Mais elle l’était. Gazan, membre du Nouveau Parti démocratique, extrêmement éveillé, a critiqué les récentes coupes budgétaires qui supprimeraient 7 milliards de dollars canadiens de financement à Services aux Autochtones Canada et aux Relations Couronne-Autochtones, les deux ministères gouvernementaux responsables de la politique relative aux Canadiens autochtones. '[The Canadian government] « Je n’ai rien fourni pour faire face au génocide en cours des MMIWG2SLGBTQQIA+ », a déclaré Gazan, tremblant d’indignation. Officiellement, cet acronyme impénétrable signifie : Femmes, filles et bispirituelles autochtones disparues et assassinées (un terme utilisé par certaines Premières Nations pour décrire les personnes qui incarnent à la fois des esprits masculins et féminins), lesbiennes, gays, bisexuels, transgenres, queer, en questionnement, intersexués et asexuels. J'espère que cela clarifie les choses pour vous.
Tout cela peut ressembler à une blague – la définition même de la folie éveillée. Sans surprise, Gazan a été largement ridiculisé. Mais derrière ce fouillis indéchiffrable de lettres se cache un sérieux problème.
Le type de langage utilisé par les gouvernements aujourd’hui s’éloigne de plus en plus de la façon dont les gens ordinaires s’expriment. Les institutions publiques occidentales utilisent désormais une terminologie de plus en plus spécifique. Le langage simple a été remplacé par un langage administratif et technique. Cette tendance se produit dans les départements des ressources humaines, les bureaux universitaires et les comités législatifs. En particulier, le langage de la politique identitaire devient de plus en plus détaillé et mystérieux. Et à mesure que cette terminologie devient de plus en plus ahurissante, la compréhension partagée avec le grand public diminue. Parce que la compréhension des discours officiels nécessite des connaissances spécialisées, le public se réduit à un petit cercle de militants.
Les institutions publiques subissent une forte pression de la part des militants pour qu’elles signalent « l’inclusion » à chaque instant, aussi ridicule que cela puisse paraître au grand public. Énumérer toutes les catégories possibles de personnes protège contre les allégations de partialité ou de surveillance – mais, au fil du temps, cela transforme le langage administratif en une forme de conformité procédurale, le privant de tout sens réel. Chaque nouvelle lettre ou catégorie coche une case supplémentaire mais rend plus difficile pour tous les autres de suivre le message.

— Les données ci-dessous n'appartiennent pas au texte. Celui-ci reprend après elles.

(* ===== verification/Dict.v ===== *)
(** * Hash tables with incremental rehashing (src/dict.c)

    A table is an array of chains; while a dictionary is rehashed its entries
    move bucket by bucket from [ht0] to [ht1].  An entry has the address the
    allocator gave it, which is what a [dictEntry *] is; the next entry of a
    chain is the one that follows in its bucket.  Reading a null or
    out-of-range bucket, or a dead entry, is [None]. *)

From S2P Require Import Prelude.

Module Dict.

(** ** Hash functions *)

Definition dictIntHashFunction (key : Z) : Z :=
  let key := u32 (key + u32 (Z.lnot (u32 (Z.shiftl key 15)))) in
  let key := Z.lxor key (Z.shiftr key 10) in
  let key := u32 (key + u32 (Z.shiftl key 3)) in
  let key := Z.lxor key (Z.shiftr key 6) in
  let key := u32 (key + u32 (Z.lnot (u32 (Z.shiftl key 11)))) in
  Z.lxor key (Z.shiftr key 16).

Definition dict_hash_function_seed : Z := 5381.

Definition murmur_m : Z := 1540483477.
Definition murmur_r : Z := 24.

(** The loop over words of four bytes; what is left of the input comes back
    with the hash. *)
Fixpoint murmur_words (h : Z) (data : bytes) : Z * bytes :=
  match data with
  | b0 :: b1 :: b2 :: b3 :: rest =>
    let k := le_dec [b0; b1; b2; b3] in
    let k := u32 (k * murmur_m) in
    let k := Z.lxor k (Z.shiftr k murmur_r) in
    let k := u32 (k * murmur_m) in
    let h := u32 (h * murmur_m) in
    murmur_words (Z.lxor h k) rest
  | _ => (h, data)
  end.

(** The [switch] falls through from each case to the next. *)
Definition murmur_tail (h : Z) (data : bytes) : Z :=
  match data with
  | [b0; b1; b2] =>
    u32 (Z.lxor (Z.lxor (Z.lxor h (u32 (Z.shiftl b2 16))) (u32 (Z.shiftl b1 8))) b0 * murmur_m)
  | [b0; b1] => u32 (Z.lxor (Z.lxor h (u32 (Z.shiftl b1 8))) b0 * murmur_m)
  | [b0] => u32 (Z.lxor h b0 * murmur_m)
  | _ => h
  end.

Definition dictGenHashFunction (seed : Z) (key : bytes) : Z :=
  let '(h, data) := murmur_words (Z.lxor seed (u32 (Z.of_nat (length key)))) key in
  let h := murmur_tail h data in
  let h := Z.lxor h (Z.shiftr h 13) in
  let h := u32 (h * murmur_m) in
  Z.lxor h (Z.shiftr h 15).

Definition dictGenCaseHashFunction (seed : Z) (buf : bytes) : Z :=
  foldl (fun hash c => u32 (u32 (u32 (Z.shiftl hash 5) + hash) + tolower c)) seed buf.

(** ** Types *)

(** What the user of a dictionary supplies.  A key that is the same pointer
    has the same content, so that the pointer comparison made before
    [keyCompare] is subsumed by it. *)
Class dictType (K V : Type) := DictType {
  hashFunction : K -> Z;
  keyDup : K -> K;
  valDup : V -> V;
  keyCompare : K -> K -> bool
}.

(** What the code relies on: comparing is an equivalence that hashing
    respects, and a copy of a key compares equal to it. *)
Class dictTypeLaws (K V : Type) `{T : dictType K V} : Prop := DictTypeLaws {
  compare_refl : forall k, keyCompare k k = true;
  compare_sym : forall a b, keyCompare a b = true -> keyCompare b a = true;
  compare_trans : forall a b c, keyCompare a b = true -> keyCompare b c = true -> keyCompare a c = true;
  compare_hash : forall a b, keyCompare a b = true -> hashFunction a = hashFunction b;
  compare_dup : forall k, keyCompare k (keyDup k) = true
}.

Abbreviation addr := Z (only parsing).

Pour un administrateur, un sigle de 16 lettres est une réussite car exhaustif. Le fait qu’elle soit également incompréhensible est en réalité une vertu, car elle devient un moyen d’exprimer la vertu et la supériorité morale. C'est le même état d'esprit qui nous a donné des termes comme « personne qui accouche » (mère), « Latinx » (une personne Latino) et « personne orientée vers la justice » (criminel reconnu coupable), des mots qui ne sont pratiquement jamais utilisés par les groupes auxquels ils font référence.
Gazan a répondu au ridicule provoqué par ses commentaires de la seule manière que les élites de l’establishment connaissent – à savoir en traitant ses détracteurs de « fanatiques ». Cette attitude défensive est non seulement arrogante et erronée, mais elle renforce également la barrière entre elle et les personnes avec lesquelles elle est censée vouloir se connecter. Quiconque trouve le langage prêt à confusion est souvent exclu de la conversation. Naturellement, ils s’éteignent ensuite. Le résultat est une situation dans laquelle l’État ne parle qu’à lui-même et à un petit groupe de militants.
Gazan affirme que ceux qui se moquent de son utilisation de « MMIWG2SLGBTQQIA+ » détournent l’attention du véritable problème des coupes fédérales dans les services aux Autochtones. Mais la réaction virale à sa conférence de presse est la preuve que son utilisation du jargon était la véritable distraction ici.
Si les soi-disant progressistes valorisaient réellement « l’inclusion » autant qu’ils le prétendent, ils utiliseraient un langage clair et direct qui ne dérangerait pas le public.
Yuan Goh est un écrivain sur la politique et la culture basé au Massachusetts. Son travail a été publié dans fédéraliste, Journal DC Et quadrant.